Via Spencer Ackerman, Ken Gude has an excellent new piece pushing back on conservative myths surrounding the use of military commissions, in particular the notion that trying terrorists by military commission magically results in better evidence collection. As I've written before, while civilian courts have tried hundreds of terrorism cases, the military commissions under Bush tried a grand total of three cases, and of those only one still remains imprisoned. Trying a detainee by military commission doesn't deny him access to a lawyer, and a hardened terrorist doesn't need a lawyer to tell them to stop talking. Gude also points to several terror suspects, such as Brent Vinas and David Headly, who have given the U.S. vital intelligence despite being given access to counsel.
Gude also points out a pretty egregious moment of doublespeak on the part of conservatives who have emerged in opposition to fair trials, including former Attorney General Michael Mukasey. As a judge in 2002, Mukasey issued a ruling that rejected the notion that access to representation would hurt intelligence gathering:
In that case, the Bush administration argued against granting access to attorneys specifically on the grounds that it would jeopardize “gathering intelligence on the enemy.” Judge Mukasey rejected that position, holding that “the interference with interrogation would be minimal or nonexistent.” Mukasey ordered the Bush administration to allow the detainee, José Padilla, access to his attorney. The small number of others also held without charge by the Bush administration in the United States have had similar access to lawyers.
Meanwhile, this is what Mukasey wrote in the Wall Street Journal about alleged underwear bomber Umar Abdulmutallab last week:
Those considerations, however, are entirely academic because Abdulmutallab was proceeded against—if that is the correct description—in a civilian tribunal where the first step was to get him a lawyer who promptly put an end to his disclosures. The point is less where Abdulmutallab will eventually be prosecuted than what use could have been made of him as an intelligence source. No consideration whatsoever appears to have been given to where Abdulmutallab fits in the foreign contingency operation (formerly known as the global war on terror) in which we are engaged.
Gude writes, "It's remarkable that former Attorney General Mukasey would forget that inconvenient detail to his argument about holding Abdulmutallab in military custody since he was the judge in the 2002 ruling." Of course, Mukasey didn't forget. He just didn't realize as a judge in 2002 that the GOP as a party would stake its political fortunes on being opposed to due process for people accused of certain crimes.
Support for the military commissions isn't about keeping America safe, it's about craven political calculations. The GOP thinks they can win on this issue, and they don't care what it does to basic constitutional rights.

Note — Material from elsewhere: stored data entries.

Lemma acquires_moved tid limit t ok t' :
  sound t -> tid <> 0 -> acquires tid limit t = (ok, t') -> moved tid limit ok t t'.
Proof.
  intros Hsound Htid%Z.eqb_neq. unfold acquires, acquire. rewrite Htid, acquire_once.
  cbn [acquire_loop]. rewrite Nat.add_0_r. fold (now_ms t).
  set (now := now_ms t). set (lease := names (s_drawn t)).
  set (expiry := Time.UnixMilli (Time.Add (s_now t) redisConnLeaseTTL)).
  assert (Hexpiry : now < expiry).
  { unfold now, expiry, now_ms, Time.UnixMilli, Time.Add.
    replace (s_now t + redisConnLeaseTTL - _) with (s_now t - 62135596800 * Second + 120000 * Millisecond) by (unfold redisConnLeaseTTL, Minute, Millisecond; lia).
    rewrite Z.div_add by done. lia. }
  set (script := acquireScript (server_ms (s_server t)) limit now expiry lease (ttl_ms * 2)).
  pose proof (alive_acquire (server_ms (s_server t)) limit now expiry lease (ttl_ms * 2) (view t tid) Hexpiry) as Hscript.
  fold script in Hscript.
  assert (Hran : forall w, (forall k', zview w k' = run_view (key prefix tid) script (zview (s_server t)) k') ->
    (forall j, j <> tid -> zview w (key prefix j) = view t j)
    /\ zview w (key prefix tid) = snd (script (view t tid))).
  { intros w Hw. split; [intros j Hj|]; rewrite Hw, run_view_at; [|by rewrite decide_True].
    rewrite decide_False; [done|]. by intros ?%key_inj. }
  destruct (run (key prefix tid) script (s_server t)) as [reply w] eqn:Er.
  assert (Hnone : forall j, leases_of j t = leases_of j t ++ []) by (intros; by rewrite app_nil_r).
  destruct reply as [v|e].
  - destruct (run_ok _ _ _ _ _ Er) as [-> [Hother Hkey]%Hran]. destruct (script (view t tid)) as [v k'] eqn:Es. cbn [fst snd] in *.
    destruct Hscript as [(-> & Ha & Hz & Hl)|(-> & Ha & Hz)].
    + rewrite (so_open t Hsound). intros [= <- <-]. split; cbn [s_now s_proc s_server s_drawn].
      * done.
      * rewrite closed_adjusted. by rewrite (so_open t Hsound).
      * done.
      * exact Hother.
      * intros j. unfold leases_of. cbn [s_proc]. rewrite held_adjusted. cbn [held andb].
        destruct (Z.eqb_spec j tid) as [->|Hne]; [by rewrite lookup_insert_eq|].
        by rewrite lookup_insert_ne, app_nil_r by done.
      * left. rewrite Hkey. split; [done|]. split; [done|]. by exists expiry.
    + intros [= <- <-]. split; first [done|exact Hnone|exact Hother|idtac]. right. split; [done|]. cbn [s_server]. rewrite Hkey. split; [done|by right].
  - destruct (run_err _ _ _ _ _ Er) as [Hsame|[Hother Hkey]%Hran].
    + intros [= <- <-]. split; first [done|exact Hnone|intros j _; apply Hsame|idtac]. right. split; [done|]. cbn [s_server]. rewrite Hsame.
      split; [done|by left].
    + destruct (script (view t tid)) as [v k'] eqn:Es. cbn [fst snd] in *. intros [= <- <-]. split; first [done|exact Hnone|exact Hother|idtac].
      cbn [s_server]. rewrite Hkey. destruct Hscript as [(_ & Ha & Hz & Hl)|(_ & Ha & Hz)].
      * left. split; [done|]. split; [done|]. by exists expiry.
      * right. split; [done|]. split; [done|by right].
Qed.
Lemma alive_of_fresh t tid n : sound t -> (s_drawn t <= n)%nat -> alive (now_ms t) (view t tid) !! names n = None.
Proof.
  intros Ht Hn. destruct (alive _ _ !! names n) as [score|] eqn:E; [|done].
  apply alive_lookup in E as [E _]. by rewrite (so_fresh t Ht tid n Hn) in E.
Qed.
Definition coldest_of (last : gmap Z instant) (accs : list Account) (best : list nat) : list nat :=
  let '(unseen, coldest, _) := foldl (cold_step last accs) ([], [], Time.zero) best in
  match unseen, coldest with
  | _ :: _, _ => unseen
  | [], _ :: _ => coldest
  | [], [] => best
  end.

(** Selection within one window.  [pick n] is [rand.IntN(n)]; the tracker is
    the caller's, and comes back with the cache the read may have filled. *)
Definition select_window (now : instant) (pick : nat -> nat) (ps : list ptr) (tracker : T) :
    M (option ptr * T) :=
  match ps with
  | [] => ret (None, tracker)
  | _ =>
      let* accs := mapM_ deref ps in
      let '(counts, tracker) := tr_GetCounts (map ID accs) tracker in
      match least_loaded counts accs with
      | [] => ret (None, tracker)
      | best =>
          let* last := get lastSelected in
          let pool := coldest_of last accs best in
          let i := default 0%nat (pool !! pick (length pool)) in
          match ps !! i with
          | None => ret (None, tracker)
          | Some picked =>
              let* acc := deref picked in
              do* modify (fun lb => lb <| lastSelected := <[ID acc := now]> (lastSelected lb) |>) in
              ret (Some picked, tracker)
          end
      end
  end.

(** [for offset := 0; offset < len; offset += window]. *)
Fixpoint select_windows (fuel : nat) (now : instant) (pick : nat -> nat) (accounts : list ptr)
    (start offset : Z) (tracker : T) : M (option ptr * T) :=
  match fuel with
  | O => ret (None, tracker)
  | S fuel =>
      let size := Z.of_nat (length accounts) in
      if size <=? offset then ret (None, tracker)
      else
        let n := Z.min accountScanWindow (size - offset) in
        let ps := omap (fun i => accounts !! Z.to_nat (Z.rem (start + offset + Z.of_nat i) size))
                    (seq 0 (Z.to_nat n)) in
        let* res := select_window now pick ps tracker in
        match res with
        | (Some picked, tracker) => ret (Some picked, tracker)
        | (None, tracker) =>
            select_windows fuel now pick accounts start (offset + accountScanWindow) tracker
        end
  end.

Definition selectAccountWithTracker (now : instant) (pick : nat -> nat) (accounts : list ptr)
    (tracker : T) : M (option ptr * T) :=
  match accounts with
  | [] => ret (None, tracker)
  | _ =>
      if accountScanWindow <? Z.of_nat (length accounts) then
        let* start := rotateScanCursor (Z.of_nat (length accounts)) in
        select_windows (length accounts) now pick accounts start 0 tracker
      else select_window now pick accounts tracker
  end.

(** *** The whole selection *)

Definition no_accounts (channel : string) : string :=
  "no enabled accounts available for channel: " +:+ channel.

(** The error of an empty pool. *)
Definition pool_error (channel : string) (c : counters) : string :=
  let named := negb (is_empty channel) in
  if named && (0 <? channelCandidates c) && (channelMatched c =? 0) then
    if (0 <? filterUnavailable c) && (filterThrottled c =? 0)
       && (filterUnavailable c =? filterWithheld c)
    then no_accounts channel +:+
           " (the requested model is not covered by any matching account's plan)"
    else if (0 <? filterThrottled c) && (0 <? filterUnavailable c)
    then no_accounts channel +:+
           " (the requested model is cooling down on some matching accounts and not covered by the plans of the rest)"
    else no_accounts channel +:+
           " (all matching accounts are cooling down for the requested model)"
  else if String.eqb channel "workbuddy" && (0 <? channelMatched c)
          && (restrictedUnavailable c =? channelMatched c)
  then no_accounts channel +:+
         " (workbuddy API error: status=403, code=11140, message=all matching accounts are restricted)"
  else if named && (0 <? channelMatched c) && (rateLimitedUnavailable c =? channelMatched c)
  then no_accounts channel +:+ " (all matching accounts are rate-limited or cooling down)"
  else if named && (0 <? channelMatched c) && (allowanceParked c =? channelMatched c)
  then no_accounts channel +:+ " (all matching accounts have exhausted their allowance)"
  else if named && (0 <? allowanceParked c) && (0 <? rateLimitedUnavailable c)
  then no_accounts channel +:+ " (all matching accounts are rate-limited or cooling down: "
         +:+ Itoa (rateLimitedUnavailable c) +:+ " rate-limited, "
         +:+ Itoa (allowanceParked c) +:+ " parked for a spent allowance)"
  else no_accounts channel.

Definition limit_error (channel : string) : string :=
  no_accounts channel +:+ " (all matching accounts are at their concurrency limit)".

(** The accounts the scan starts from: the channel's view of the snapshot when
    the snapshot is still the one just read. *)
Definition channel_accounts (channel : string) (accounts : slice) (lb : LoadBalancer St T) :
    list ptr :=
  if negb (is_empty channel) then
    match cachedByChannel lb with
    | Some views =>
        if (length (sl_elems accounts) =? length (sl_elems (cachedAccounts lb)))%nat
           && ((length (sl_elems accounts) =? 0)%nat
               || (sl_array accounts =? sl_array (cachedAccounts lb)))
        then default [] (views !! ToLower channel)
        else sl_elems accounts
    | None => sl_elems accounts
    end
  else sl_elems accounts.

(** The scan and its fallback to the whole pool. *)
Definition scan_pool (now : instant) (r : request) (accounts : list ptr) :
    M ((list ptr * counters) + go_error) :=
  let size := Z.of_nat (length accounts) in
  if accountScanWindow <? size then
    let* start := rotateScanCursor size in
    let* first := scan now r (window accounts start) in
    match first with
    | inl ([], _) => scan now r accounts
    | _ => ret first
    end
  else scan now r accounts.

(** [tracker] is the one the caller passed, if any; the pool's own is used
    otherwise. *)
Definition getNextAccountWithFilter (now now' : instant) (pick : nat -> nat) (r : request)
    (tracker : option T) : M ((ptr + go_error) * option T) :=
  let* cancelled := poll (r_ctx r) in
  match cancelled with
  | Some err => ret (inr err, tracker)
  | None =>
      let* snapshot := getEnabledAccounts now now' in
      match snapshot with
      | inr err => ret (inr err, tracker)
      | inl accounts =>
          let* accounts := get (channel_accounts (r_channel r) accounts) in
          let* found := scan_pool now r accounts in
          match found with
          | inr err => ret (inr err, tracker)
          | inl ([], c) => ret (inr (Errorf (pool_error (r_channel r) c)), tracker)
          | inl (filtered, _) =>
              let* own := get connTracker in
              let* res := selectAccountWithTracker now pick filtered (default own tracker) in
              let '(picked, used) := res in
              let* tracker := match tracker with
                              | Some _ => ret (Some used)
                              | None => do* modify (fun lb => lb <| connTracker := used |>) in ret None
                              end in
              match picked with
              | None => ret (inr (Errorf (limit_error (r_channel r))), tracker)
              | Some p => ret (inl p, tracker)
              end
          end
      end
  end.
End pool.

(** * Properties *)

(** ** Selection *)

Section selection.
Context (counts : gmap Z Z).

(** What the scan of a window knows of the entries it has passed. *)
Definition best_so_far (seen : list (nat * Account)) (st : list nat * float64) : Prop :=
  let '(best, m) := st in
  (best = [] -> forall j b, (j, b) ∈ seen -> at_limit counts b = true)
  /\ (forall j b, (j, b) ∈ seen -> at_limit counts b = false -> best <> [] ->
        f64_ltb (score counts b) m = false
        /\ (j ∈ best \/ f64_eqb (score counts b) m = false))
  /\ (forall i, i ∈ best -> exists a, (i, a) ∈ seen /\ at_limit counts a = false
        /\ (score counts a = m \/ f64_eqb (score counts a) m = true)).

Lemma best_step_ok seen st i a :
  best_so_far seen st -> best_so_far (seen ++ [(i, a)]) (best_step counts st (i, a)).
Proof.
  destruct st as [best m]. intros (Hnil & Hmin & Hin). unfold best_step.
  assert (Hsplit : forall j b, (j, b) ∈ seen ++ [(i, a)] -> (j, b) ∈ seen \/ (j = i /\ b = a)).
  { intros j b [H|H]%elem_of_app; [by left|]. apply list_elem_of_singleton in H. injection H. by right. }
  assert (Hnew : (i, a) ∈ seen ++ [(i, a)]) by set_solver.
  destruct (at_limit counts a) eqn:El.
  { split_and!.
    - intros Hb j b [H|[-> ->]]%Hsplit; [by eapply Hnil|done].
    - intros j b [H|[-> ->]]%Hsplit; [by apply Hmin|congruence].
    - intros j Hj. destruct (Hin j Hj) as (b & Hb & ?). exists b. split; [set_solver|done]. }
  assert (Hlone : (forall j b, (j, b) ∈ seen -> at_limit counts b = false ->
            f64_ltb (score counts b) (score counts a) = false
            /\ f64_eqb (score counts b) (score counts a) = false) ->
            best_so_far (seen ++ [(i, a)]) ([i], score counts a)).
  { intros H. split_and!; [done| |].
    - intros j b [Hj|[-> ->]]%Hsplit Hb _.
      + destruct (H j b Hj Hb). auto.
      + split; [|left; set_solver].
        destruct (f64_ltb (score counts a) (score counts a)) eqn:E; [|done].
        pose proof (f64_ltb_irrefl_leb _ _ E) as Hx. by rewrite (f64_ltb_leb_weak _ _ E) in Hx.
    - intros j ->%list_elem_of_singleton. exists a. auto. }
  destruct best as [|i0 best].
  { apply Hlone. intros j b Hj Hb. by rewrite (Hnil eq_refl j b Hj) in Hb. }
  destruct (f64_ltb (score counts a) m) eqn:Elt.
  { apply Hlone. intros j b Hj Hb. destruct (Hmin j b Hj Hb) as [Hlt _]; [done|]. split.
    - destruct (f64_ltb (score counts b) (score counts a)) eqn:E; [|done].
      by rewrite (f64_ltb_leb_trans _ _ _ E (f64_ltb_leb_weak _ _ Elt)) in Hlt.
    - destruct (f64_eqb (score counts b) (score counts a)) eqn:E; [|done].
      apply f64_eqb_leb in E as [E _]. by rewrite (f64_leb_ltb_trans _ _ _ E Elt) in Hlt. }
  destruct (f64_eqb (score counts a) m) eqn:Eeq.
  - split_and!; [done| |].
    + intros j b [Hj|[-> ->]]%Hsplit Hb _.
      * destruct (Hmin j b Hj Hb) as [H1 H2]; [done|]. split; [done|]. destruct H2; [left; set_solver|auto].
      * split; [done|left; set_solver].
    + intros j [Hj| ->%list_elem_of_singleton]%elem_of_app.
      * destruct (Hin j Hj) as (b & ? & ? & ?). exists b. split; [set_solver|done].
      * exists a. auto.
  - split_and!; [done| |].
    + intros j b [Hj|[-> ->]]%Hsplit Hb _; [by apply Hmin|auto].
    + intros j Hj. destruct (Hin j Hj) as (b & ? & ? & ?). exists b. split; [set_solver|done].
Qed.

Lemma best_fold l seen st :
  best_so_far seen st -> best_so_far (seen ++ l) (foldl (best_step counts) st l).
Proof.
  revert seen st. induction l as [|[i a] l IH]; intros seen st H; [by rewrite app_nil_r|].
  cbn [foldl]. rewrite (cons_middle (i, a) seen l), app_assoc. apply IH.
  by apply best_step_ok.
Qed.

Gude makes another point about plea baragains and terrorism that is worth repeating:
Preventive detention also runs the risk of imperiling intelligence gathering. Questioning suspected terrorists while they are held without charge surrenders leverage, which is one of the best weapons available to interrogators. Detainees held without the prospect of trial have no incentive to cooperate with the government. The only mechanism that interrogators then have to get the detainee talking is sound technique. While that certainly can work on its own, it is unclear why anyone would want to unilaterally remove a powerful tool to get suspected terrorists talking.
Conservatives balk at the notion that terrorists should be given "plea bargains," but we're not talking about letting people out on parole with community service. Indefinite detention removes the incentives suspects have to cooperate and provide valuable information.
Besides, it's not as though plea bargains don't exist in military commissions, which have a worse track record than civilian courts in terms of handing out tough sentences. David Hicks, who pleaded guilty to material support for terrorism charges and whose military commissions trial ended in a plea bargain. He received a nine-month sentence in addition to six years time served. As Gude points out, his total time in custody was less than a third of that given to "American Taliban" John Walker Lindh, who was tried in civilian court.